# Work request
Please return every line in the following data that includes the string "injection".

# Input material
Lemma pop_inv m c :
  spin_inv m -> m_pc m c = Pop ->
  exists k, pop_off (m_cpu m c) = Ret tt k /\
    spin_inv (mkMachine (upd (m_cpu m) c k) (m_lock m) (upd (m_pc m) c Run) (m_want m)).
Proof.
  intros Hi Hpc. pose proof (noff_pos m c Hi) as Hn. rewrite Hpc in Hn. cbn in Hn.
  pose proof (sp_intr _ Hi c) as Hint. destruct (Z.eqb_spec (noff (m_cpu m c)) 0); [lia|]. destruct Hint as [Hint Hw].
  destruct (pop_off_run (m_cpu m c) (m_want m c)) as (k & R & E & Hk); [lia|done|done|]. exists k. split; [done|].
  apply (inv_cpu m); [done|done| | |]; cbn [m_cpu m_pc m_want].
  - intros c' j. upd_cases; [|done]. rewrite Hpc. split; by intros [?|?].
  - intros c' ls _. upd_cases; [|done]. rewrite Hpc, E. cbn. lia.
  - intros c'. upd_cases; [done|apply Hi].
Qed.

Lemma set_intr_inv m c b :
  spin_inv m -> m_pc m c = Run -> noff (m_cpu m c) = 0 ->
  spin_inv (mkMachine (upd (m_cpu m) c (mkCpu 0 (intena (m_cpu m c)) b)) (m_lock m) (m_pc m) (upd (m_want m) c b)).
Proof.
  intros Hi Hpc H0. apply (inv_cpu m); [done|done|done| |]; cbn [m_cpu m_pc m_want].
  - intros c' ls _. upd_cases; [|done]. rewrite H0. done.
  - intros c'. upd_cases; [done|apply Hi].
Qed.

Lemma step_inv m m' : spin_inv m -> step m m' -> spin_inv m'.
Proof.
  intros Hi [c a m1 R]. destruct (m_pc m c) as [|l|l|l|] eqn:Hpc, a as [k|k| |b];
    try (unfold cpu_step in R; rewrite Hpc in R; done); try (by eapply spin_inv_go); try (by eapply got_inv_go);
    try (by eapply rel_inv_go); unfold cpu_step in R; rewrite Hpc in R.
  - destruct (holding (m_lock m k) c); [done|]. injection R as <-. by apply acquire_inv.
  - destruct (holding (m_lock m k) c) eqn:Hh; [|done]. injection R as <-. by apply release_inv.
  - destruct (Z.eqb_spec (noff (m_cpu m c)) 0) as [E|]; [|done]. injection R as <-. by apply set_intr_inv.
  - destruct (pop_inv m c Hi Hpc) as (k & E & Hk). rewrite E in R. by injection R as <-.
Qed.

Lemma all_free_inv m : all_free m -> spin_inv m.
Proof.
  intros [Hl Hc]. assert (Ho : forall l c, ~ owner m l c).
  { intros l c [E|E]; [destruct (Hl l); congruence|]. destruct (Hc c) as [Hpc _]. rewrite Hpc in E. by apply (no_edge_run l). }
  split.
  - intros l. left. apply Hl.
  - intros l c _. apply Ho.
  - intros l. destruct (Hl l) as [-> _]. done.
  - intros l c c' H. by destruct (Ho l c).
  - intros l c c' H. destruct (Ho l c). by right.
  - intros c. destruct (Hc c) as (Hpc & H0 & _). exists []. rewrite Hpc, H0. split; [|done]. split; [constructor|].
    intros l. destruct (Hl l) as [_ ->]. split; [by intros ?%elem_of_nil|done].
  - intros c. destruct (Hc c) as (_ & -> & ->). done.
Qed.

(** The record of the calls agrees with what the lock records. *)
Definition agrees (m : machine) (ins : nat -> nat -> bool) : Prop :=
  forall c l, ins c l = true <-> lk_cpu (m_lock m l) = Some c.

Lemma agrees_set m c l ins o p k :
  agrees m ins -> (forall c', c' <> c -> lk_cpu (m_lock m l) <> Some c') -> (o = None \/ o = Some c) ->
  agrees (mkMachine (m_cpu m) (upd (m_lock m) l (set_cpu o (m_lock m l))) (upd (m_pc m) c p) k)
    (upd2 ins c l (bool_decide (o = Some c))).
Proof.
  intros Ha Ho Hoc d j. cbn [m_lock]. unfold upd2. destruct (decide (d = c)) as [->|Hd].
  - rewrite upd_eq. upd_cases; [cbn; by rewrite bool_decide_eq_true|apply Ha].
  - rewrite upd_ne by done. upd_cases; [|apply Ha]. cbn. rewrite (Ha d l). specialize (Ho d Hd). destruct Hoc; naive_solver.
Qed.

Lemma agrees_same m m' ins :
  agrees m ins -> (forall l, lk_cpu (m_lock m' l) = lk_cpu (m_lock m l)) -> agrees m' ins.
Proof. intros Ha E c l. by rewrite E, (Ha c l). Qed.

Lemma cpu_step_agrees m c a m' ins :
  spin_inv m -> agrees m ins -> cpu_step c a m = Ret tt m' -> agrees m' (track (m_pc m c) c a ins).
Proof.
  intros Hi Ha. unfold cpu_step. destruct (m_pc m c) as [|l|l|l|] eqn:Hpc, a as [k|k| |b]; try done; cbn [track].
  - destruct (holding _ _); [done|]. intros [= <-]. by apply (agrees_same m).
  - destruct (holding (m_lock m k) c) eqn:Hh; [|done]. intros [= <-].
    apply andb_true_iff in Hh as [_ Hc%bool_decide_eq_true].
    apply (agrees_set m c k ins None (Rel k)); [done| |by left]. congruence.
  - destruct (_ =? 0); [|done]. intros [= <-]. by apply (agrees_same m).
  - cbn. destruct (_ =? 0); cbn; intros [= <-]; (apply (agrees_same m); [done|]); intros j; cbn; by upd_cases.
  - intros [= <-]. pose proof (agrees_set m c l ins (Some c) Run (m_want m) Ha) as H.
    rewrite bool_decide_eq_true_2 in H by done. apply H; [|by right].
    intros c' _ E. apply (sp_edge _ Hi l c c'); [by left|done].
  - intros [= <-]. apply (agrees_same m); [done|]. intros j. cbn. by upd_cases.
  - destruct (pop_off _); try done. intros [= <-]. by apply (agrees_same m).
Qed.

Lemma spin_exec_inv m ins : spin_exec m ins -> spin_inv m /\ agrees m ins.
Proof.
  induction 1 as [m Hf|m ins c a m' _ [Hi Ha] R].
  - split; [by apply all_free_inv|]. intros c l. destruct Hf as [Hl _]. destruct (Hl l) as [_ ->]. done.
  - split; [by eapply step_inv, step_cpu|by apply cpu_step_agrees].
Qed.

Lemma holding_agrees m ins c l : spin_inv m -> agrees m ins -> holding (m_lock m l) c = ins c l.
Proof.
  intros Hi Ha. apply eq_bool_prop_intro. rewrite !Is_true_true, (Ha c l). unfold holding.
  rewrite andb_true_iff, bool_decide_eq_true, negb_true_iff, Z.eqb_neq. split; [by intros [_ ?]|].
  intros E. split; [|done]. intros E0. apply (sp_free _ Hi l c E0). by left.
Qed.

(** [c] is in the critical section of [l]: from the test-and-set that ended its
    loop in [acquire], through all that it runs until it calls [release], to the
    store that frees the lock there. *)
Definition in_section (m : machine) (ins : nat -> nat -> bool) (c l : nat) : Prop :=
  ins c l = true \/ m_pc m c = Got l \/ m_pc m c = Rel l.

Lemma section_owner m ins c l : agrees m ins -> in_section m ins c l <-> owner m l c.
Proof. intros Ha. unfold in_section, owner, edge. by rewrite (Ha c l). Qed.

Lemma section_noff m ins c l : spin_inv m -> agrees m ins -> in_section m ins c l -> noff (m_cpu m c) <> 0.
Proof.
  intros Hi Ha Hs. destruct (sp_noff _ Hi c) as (ls & [ls' _ Hl] & ->).
  destruct Hs as [Hc%Ha%Hl|[-> | ->]]; cbn; [|lia|lia].
  destruct ls' as [|x ls']; [by apply elem_of_nil in Hc|]. cbn. destruct (m_pc m c); cbn; lia.
Qed.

# Problem solution
  - destruct (holding (m_lock m k) c); [done|]. injection R as <-. by apply acquire_inv.
  - destruct (holding (m_lock m k) c) eqn:Hh; [|done]. injection R as <-. by apply release_inv.
  - destruct (Z.eqb_spec (noff (m_cpu m c)) 0) as [E|]; [|done]. injection R as <-. by apply set_intr_inv.
  - destruct (pop_inv m c Hi Hpc) as (k & E & Hk). rewrite E in R. by injection R as <-.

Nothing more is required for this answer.